Before we go any further, it still deserves the attention that there is sometimes a confusing use of terms in hi-fi countries. For several audiophiles, a monitor will be just a small speaker for a studio with certain very specific characteristics, such as extremely neutral, near-field and perhaps active. A bookshelf model is for them just more for home, so there is a difference. A third term that we also see is standard speaker: explicitly mentioned by the manufacturer because those big guys really only work on loudspeaker stands. Consider, for example, the new Monitor Audio Studio , in which the communication devotes a great deal of attention to the standard to be delivered, the Monitor Audio Stand.

Bookshelf speaker

Of course, the name bookshelf speaker in the first place gives you an idea of ​​the format: a speaker that fits perfectly on a bookshelf. We can recall enough setups with such a solution keeping the speakers of a streaming kit at more or less the correct height above the ground. And if there were a window sill beneath the window behind my workstation, my Ruark desktop speakers might also be a bit higher instead of on the desktop. Just for variation.
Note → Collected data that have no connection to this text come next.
(** ** Writes *)

Definition write_schedule (input : PowerScheduleInput) (now : Z) (s : PowerScheduleDbRow) : PowerScheduleDbRow :=
  mkPowerRow (ps_id s) (ps_tenant_id s) (pi_groupId input) (pi_days input) (pi_offMinute input) (pi_onMinute input) (ps_created_at s) now.

Definition is_schedule (tenantId id : string) (s : PowerScheduleDbRow) : bool :=
  String.eqb (ps_id s) id && String.eqb (ps_tenant_id s) tenantId.

(** [newId] is the random identifier drawn for a new schedule. *)
Definition savePowerSchedule (db : D1Database) (tenantId : string) (input : PowerScheduleInput) (now : Z) (id : option string)
    (newId : string) : D1Database * option string :=
  match id with
  | Some i =>
      (on_power_schedules (List.map (fun s => if is_schedule tenantId i s then write_schedule input now s else s)) db,
       if existsb (is_schedule tenantId i) (power_schedules db) then Some i else None)
  | None =>
      (on_power_schedules (fun l => l ++ [mkPowerRow newId tenantId (pi_groupId input) (pi_days input) (pi_offMinute input) (pi_onMinute input) now now]) db,
       Some newId)
  end.

Definition deletePowerSchedule (db : D1Database) (tenantId id : string) : D1Database * bool :=
  (on_power_schedules (List.filter (fun s => negb (is_schedule tenantId id s))) db, existsb (is_schedule tenantId id) (power_schedules db)).

Definition hasGroupPowerSchedules (db : D1Database) (tenantId : string) : bool :=
  existsb (fun s => bool_decide (is_Some (ps_group_id s))) (schedules_of db tenantId).

Definition groupPowerScheduleCount (db : D1Database) (tenantId groupId : string) : Z :=
  Z.of_nat (length (List.filter (fun s => bool_decide (ps_group_id s = Some groupId)) (schedules_of db tenantId))).

Definition deleteGroupPowerSchedules (db : D1Database) (tenantId groupId : string) : D1Database :=
  on_power_schedules (List.filter (fun s => negb (String.eqb (ps_tenant_id s) tenantId && bool_decide (ps_group_id s = Some groupId)))) db.

(** POST /api/power-schedules after its permission check. *)
Definition post_power_schedule `{Collation} (db : D1Database) (tenantId : string) (body : jsval) (now : Z) (newId : string)
    : js_result (D1Database * string) :=
  let body := match body with JsNull => JsObj [] | b => b end in
  input ← parsePowerScheduleInput body;
  let id := match js_get body "id" with JsStr s => if String.eqb s "" then None else Some s | _ => None end in
  let existing := listPowerSchedules db tenantId in
  let groups := List.filter (fun g => String.eqb (g_tenant_id g) tenantId) (workstation_groups db) in
  _ ← throw_if (match pi_groupId input with
                | Some gid => negb (String.eqb gid "") && negb (existsb (fun g => String.eqb (g_id g) gid) groups)
                | None => false
                end) "Workstation group not found";
  _ ← throw_if (match id with Some i => negb (existsb (fun s => String.eqb (pw_id s) i) existing) | None => false end)
        "Power schedule not found";
  _ ← throw_if (match id with None => MAX_POWER_SCHEDULES <=? Z.of_nat (length existing) | Some _ => false end)
        ("An organization keeps at most " +:+ string_of_int MAX_POWER_SCHEDULES +:+ " power schedules");
  _ ← match powerScheduleConflict existing input id with Some c => Throws c | None => Returns tt end;
  match savePowerSchedule db tenantId input now id newId with
  | (db', Some saved) => Returns (db', saved)
  | (_, None) => Throws "Power schedule not found"
  end.

(** ** The week of a workstation *)

Record PowerRule : Type := mkPowerRule {
  pr_groupName : option string;
  pr_orphaned : bool;
  pr_days : Z;
  pr_off : Z;
  pr_on : option Z
}.

Definition rule_of (db : D1Database) (row : PowerScheduleDbRow) : PowerRule :=
  let name := if real_group row then row_group_name db row else None in
  mkPowerRule name (real_group row && match name with Some n => String.eqb n "" | None => true end)
    (ps_days row) (ps_off_minute row) (ps_on_minute row).

(** The rules, and each grouped workstation's group when a rule is for one. *)
Definition loadPowerRules (db : D1Database) (tenantId : string) : list PowerRule * list (string * string) :=
  let rules := List.map (rule_of db) (schedules_of db tenantId) in
  (rules,
   if existsb (fun r => match pr_groupName r with Some n => negb (String.eqb n "") | None => false end) rules
   then omap (fun c => if in_tenant tenantId c then option_map (fun g => (cd_client_id c, g)) (cd_group_name c) else None) (client_devices db)
   else []).

Record PowerDay : Type := mkPowerDay { pd_off : Z; pd_on : option Z }.

Definition rule_for (groupName : option string) (day : Z) (r : PowerRule) : bool :=
  negb (pr_orphaned r) && bool_decide (pr_groupName r = groupName) && negb (Z.land (pr_days r) (Z.shiftl 1 day) =? 0).

Definition power_day (rules : list PowerRule) (groupName : option string) (day : Z) : option PowerDay :=
  let own := match groupName with
             | Some g => if String.eqb g "" then None else js_find (rule_for groupName day) rules
             | None => None
             end in
  let rule := match own with Some r => Some r | None => js_find (rule_for None day) rules end in
  option_map (fun r => mkPowerDay (pr_off r) (pr_on r)) rule.

Definition effectivePower (rules : list PowerRule) (groupName : option string) : option (list (option PowerDay)) :=
  let week := List.map (power_day rules groupName) [0; 1; 2; 3; 4; 5; 6] in
  if existsb (fun d => bool_decide (is_Some d)) week then Some week else None.

(** ** Waking *)

(** The value of a lower-case hexadecimal digit. *)
Definition hex_digit (c : ascii) : Z := if is_digit c then code c - 48 else code c - 87.

Definition isWakeableMac (value : string) : bool :=
  if negb (re_test MAC_PATTERN value) then false
  else if String.eqb value "00:00:00:00:00:00" then false
  else
    match value with
    | String a (String b _) => Z.land (16 * hex_digit a + hex_digit b) 1 =? 0
    | _ => false
    end.

(** ** Reports of a workstation that cannot set its alarm *)

Inductive WakeAlarmProblem : Type := no_rtc | failed.

Record PowerReport : Type := mkPowerReport { rp_problem : WakeAlarmProblem; rp_wakeAt : string; rp_detail : string }.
Also an option: this bookshelf is a speaker

A standard is the standard

However, anyone who has serious (er) intentions with a stereo set in which two monitors serve the viewers, does well to look at a serious standard. Because we also need to avoid all other alternatives of a dedicated standard as much as possible. This therefore applies to sideboards, bedside tables, TV furniture and desktops. And for the following reason: loudspeaker stands are specially designed to get the best out of the speakers, especially when it comes to the standard that you can optionally order from the speaker itself.

That is what a loudspeaker standard does by controlling vibrations, reducing early reflections and ensuring the right amount of high tones. Let’s take a closer look at those points.

Vibrations and reflections

A direct visible plus of a monitor on a solid standard is the fact that you can easily influence the distance between the speakers and the various surfaces in the room. On a cabinet and surely on a bookshelf it is very difficult to remove the speaker from the wall, unless you have to deal with a really deep shelf. Type Encyclopedia Britannica, say. Early reflections of a back wall can be avoided with a standard, an important aspect to get the best results from your speakers.


Many bookshelf speakers also have a bass port at the back. If you place them on a shelf and close to a wall, they become more woolly, even though they sound more bass. The solution to that problem is often a type of prop supplied by the manufacturer, such as rubber or foam and usually the same padding that you can remove from the bass port when you unpack your speakers.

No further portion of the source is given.